There's an eerie, existential quality about Melanie Finn's new novel, Shame. What tiny, mundane choices determine our fate? Why does life cut one way, not another? For Pilgrim Jones, a young American whose life of globetrotting entitlement unravels after she is dumped by her human rights lawyer husband for another woman, it is a sudden instinctive turn of her car's steering wheel to avoid a dog.

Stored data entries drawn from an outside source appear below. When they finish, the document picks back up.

(** * IA Matéria: normaliser, text vectoriser and matcher

    A shallow embedding of [utils/processamento.py] and
    [utils/recomendacao.py], and the properties of the specification
    that were checked against it.

    Conventions of the model.
    - A Python [str] is a list of Unicode code points ([text]).  String
      literals are written in UTF-8 and decoded by [u].  Case mapping,
      decimal digits and white space are those of Unicode 14.0, the
      version of CPython 3.11.
    - A Python [float] is an exact rational, or one of the three special
      values infinity, minus infinity and NaN ([flt]).  Rounding and
      overflow of binary64 are outside the model.
    - A raised exception is the [Err] case of [result].
    - pandas is read as in its versions 1 and 2: text lives in columns of
      dtype [object], a missing cell there is [None] or NaN, and
      [astype(str)] turns every cell into its text.
    - A column of no cells has no value to tell its dtype by: where
      pandas keeps the tag [object] for it, the model tags it [float64].
    - scikit-learn's neighbour search is library code and stays a
      parameter; only the input validation of [kneighbors] is modelled. *)

From Stdlib Require Import List ZArith NArith QArith Bool Lia String Ascii.
From Stdlib Require Import DecimalString Lqa.
Import ListNotations.

Local Open Scope Z_scope.

(** ** Exceptions and results *)

Inductive exn : Type :=
| AttributeError
| KeyError
| ValueError
| TypeError
| IndexError.

Inductive result (A : Type) : Type :=
| Ok (a : A)
| Err (e : exn).

Arguments Ok {A} a.
Arguments Err {A} e.

Definition bind {A B : Type} (r : result A) (f : A -> result B) : result B :=
  match r with
  | Ok a => f a
  | Err e => Err e
  end.

Notation "x <- r ;; k" := (bind r (fun x => k))
  (at level 61, r at next level, right associativity).

Definition is_ok {A : Type} (r : result A) : bool :=
  match r with Ok _ => true | Err _ => false end.

(** ** Text *)

Module Text.

Definition text : Type := list N.

Local Open Scope N_scope.
(** * CollabSphere backend

    A shallow embedding of the membership authorization checks
    ([api/permissions.py]), the audit logger ([api/services.py]), the task
    lifecycle code and the two heuristic endpoints ([api/views.py]) together
    with the parts of [api/models.py] and [api/serializers.py] they use.

    Python objects become records, database tables become lists of rows kept
    in primary-key order, and a view becomes a function in a small state and
    exception monad over a [World] holding the database, the wall clock and
    the module logger. *)

From Stdlib Require Import ZArith List String Ascii Bool Lia Floats DecimalString.
Import ListNotations.
Set Warnings "-inexact-float".
#[local] Open Scope string_scope.
#[local] Open Scope Z_scope.

(* ===================================================================== *)
(** ** Python values, dictionaries and exceptions *)
(* ===================================================================== *)

Module py.

(** The values a URL keyword argument or a request body entry can hold. *)
Inductive value :=
| PyNone
| PyBool (b : bool)
| PyInt (z : Z)
| PyStr (s : string).

(** Python truthiness: [None], [False], [0] and [""] are falsy. *)
Definition truthy (v : value) : bool :=
  match v with
  | PyNone => false
  | PyBool b => b
  | PyInt z => negb (z =? 0)
  | PyStr s => negb (s =? "")%string
  end.

(** [a or b] *)
Definition or_ (a b : value) : value := if truthy a then a else b.

(** [s or t] on strings. *)
Definition str_or (s t : string) : string := if (s =? "")%string then t else s.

A moment that drenches her in tragedy and sends her life off on a wildly different tack.
She flees a tiny Swiss village, books a flight at random to Tanzania, joins a safari and goes to ground in a dead-end hamlet, where streets meander off into endless bush that stretches unbroken to Kenya, "relentless, interminable, muttering on until the sky".
Pilgrim is haunted by a life-shattering event; her car spared the dog but killed three children. She is a Kindermorderin: child murderer. Checking into Magulu's Goodnight Bar and Inn, she waits and wonders, yielding to her fate. "When you have reached the end of yourself, what else is there?"

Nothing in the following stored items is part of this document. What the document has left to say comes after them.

(** X26: the temporary directory is removed in these circumstances only:
    it was made, it is not kept, it exists at the clean-up, and
    [git clone] ended in one of the three handled ways.  An exception of
    [subprocess.run] that [_clone] does not catch leaves the directory
    behind, since [__exit__] does not run when [__enter__] raises. *)
Theorem main_removes_temp_dir_iff (config : Configuration) (w : World)
    (d : str) :
  RemoveTemp d ∈ (main config w).1
  ↔ w_mkdtemp w = Some d ∧ keep_temp config = false ∧ d ≠ []
    ∧ w_temp_exists w = true ∧ w_git_clone w ≠ OtherException.
Proof.
  unfold main, clone.
  destruct (w_mkdtemp w) as [d0|].
  - set (started := [Mkdtemp d0;
                     Run (LogInfo (lit "Cloning repository from "
                                   ++ REPO_URL config ++ lit "..."));
                     GitClone (REPO_URL config) (path_str (repo_of d0))]).
    assert (Hstarted : RemoveTemp d ∉ started).
    { intros H. repeat (apply elem_of_cons in H as [H|H]; [done|]).
      by apply elem_of_nil in H. }
    assert (Hrun : ∀ tb : list Event, RemoveTemp d ∉ Run <$> tb).
    { intros tb (ev & ? & _)%list_elem_of_fmap_1. done. }
    assert (Hone : ∀ ev : MainEvent,
               is_remove_temp ev = false → RemoveTemp d ∉ [ev]).
    { intros ev Hev <-%list_elem_of_singleton. done. }
    pose proof (cleanup_remove_temp config w d0 d) as Hclean.
    destruct (w_git_clone w) as [|stderr| |].
    + destruct (build config (w_tree w) (repo_of d0) (w_github_output w))
        as [tb [[]|e]]; cbn [fst]; rewrite !elem_of_app, Hclean; split.
      * intros [[H|H]|[H|H]]; [done|by apply Hone in H|by apply Hrun in H|].
        destruct H as (-> & ? & ? & ?). by split_and!.
      * intros ([= ->] & ? & ? & ? & _). right. right. by split_and!.
      * intros [[[H|H]|[H|H]]|H];
          [done|by apply Hone in H|by apply Hrun in H| |by apply Hone in H].
        destruct H as (-> & ? & ? & ?). by split_and!.
      * intros ([= ->] & ? & ? & ? & _). left. right. right. by split_and!.
    + cbn [fst]. rewrite !elem_of_app, Hclean. split.
      * intros [[H|[H|H]]|H]; [done|by apply Hone in H| |by apply Hone in H].
        destruct H as (-> & ? & ? & ?). by split_and!.
      * intros ([= ->] & ? & ? & ? & _). left. right. right. by split_and!.
    + cbn [fst]. rewrite !elem_of_app, Hclean. split.
      * intros [[H|H]|H]; [done| |by apply Hone in H].
        destruct H as (-> & ? & ? & ?). by split_and!.
      * intros ([= ->] & ? & ? & ? & _). left. right. by split_and!.
    + cbn [fst]. rewrite !elem_of_app. split.
      * intros [H|H]; [done|by apply Hone in H].
      * by intros (_ & _ & _ & _ & ?).
  - cbn [fst app]. rewrite list_elem_of_singleton.
    split; [done|by intros (? & _)].
Qed.

(** ** Failures and the output of an earlier run *)

(** X27: in a real run the content is validated only after the output
    directory has been reset: when [_process_files] fails (a document
    that cannot be read or has no description, a section without
    documents), the output directory of an earlier run has already been
    removed and made anew, and it is left with the copies made before the
    failure. *)
Theorem failed_validation_loses_previous_output (config : Configuration)
    (fs : FileSystem) (repo_path : Path) (gh_output : option str)
    (content : str) (tp : list Event) (e : PyError) :
  dry_run config = false →
  fs_exists fs (output_path config) = true →
  fs_exists fs (joinpath repo_path (TOC_REL_PATH config)) = true →
  fs_read_text fs (joinpath repo_path (TOC_REL_PATH config)) = Ok content →
  process_files config fs repo_path (parse_toc_order_text content)
  = (tp, Err e) →
  ∃ t0,
    build config fs repo_path gh_output
    = (t0 ++ [Rmtree (output_path config); Mkdir (output_path config)] ++ tp,
       Err e)
    ∧ Forall (fun ev => match ev with
                        | LogInfo _ | AppendText _ _ => True
                        | _ => False
                        end) t0.
Proof.
  intros Hdry Hout Hex Hread Hprocess.
  rewrite (build_eq _ _ _ _ content) by done.
  rewrite Hprocess, bind_Ok, bind_Err. cbn [fst snd].
  unfold prelude_events. rewrite Hdry, Hout.
  exists ((if truthy (get_version_text content)
           then [LogInfo (lit "Found Swift version: "
                          ++ default [] (get_version_text content))]
           else [])
          ++ match gh_output with
             | Some ((_ :: _) as file) =>
                 [AppendText file
                    (lit "swift_version="
                     ++ (if truthy (get_version_text content)
                         then default [] (get_version_text content)
                         else lit "Unknown")
                     ++ [10])]
             | _ => []
             end).
  split.
  - by rewrite <- !(assoc_L (++)).
  - apply Forall_app. split.
    + destruct (truthy (get_version_text content)); by repeat constructor.
    + destruct gh_output as [[|c file]|]; by repeat constructor.
Qed.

So begins a powerful, sometimes hallucinatory odyssey, a "malleable narrative" where rationality battles magic, cruelty rubs shoulders with kindness, and a tormented Pilgrim struggles with guilt and shame as she faces "the intense vertigo of a totally blank future", seeking to atone for her deed.
Befriended by a doctor and a policeman, and menaced by a Ukrainian mercenary, Pilgrim takes possession of a fetish, a box of human body parts. She consults Mr Sese, an elderly witchdoctor in a polyester suit who offers her tea. "Madam, the nature of such magic is very sly. It uses people. And it has come to you by whatever means. It has come to you."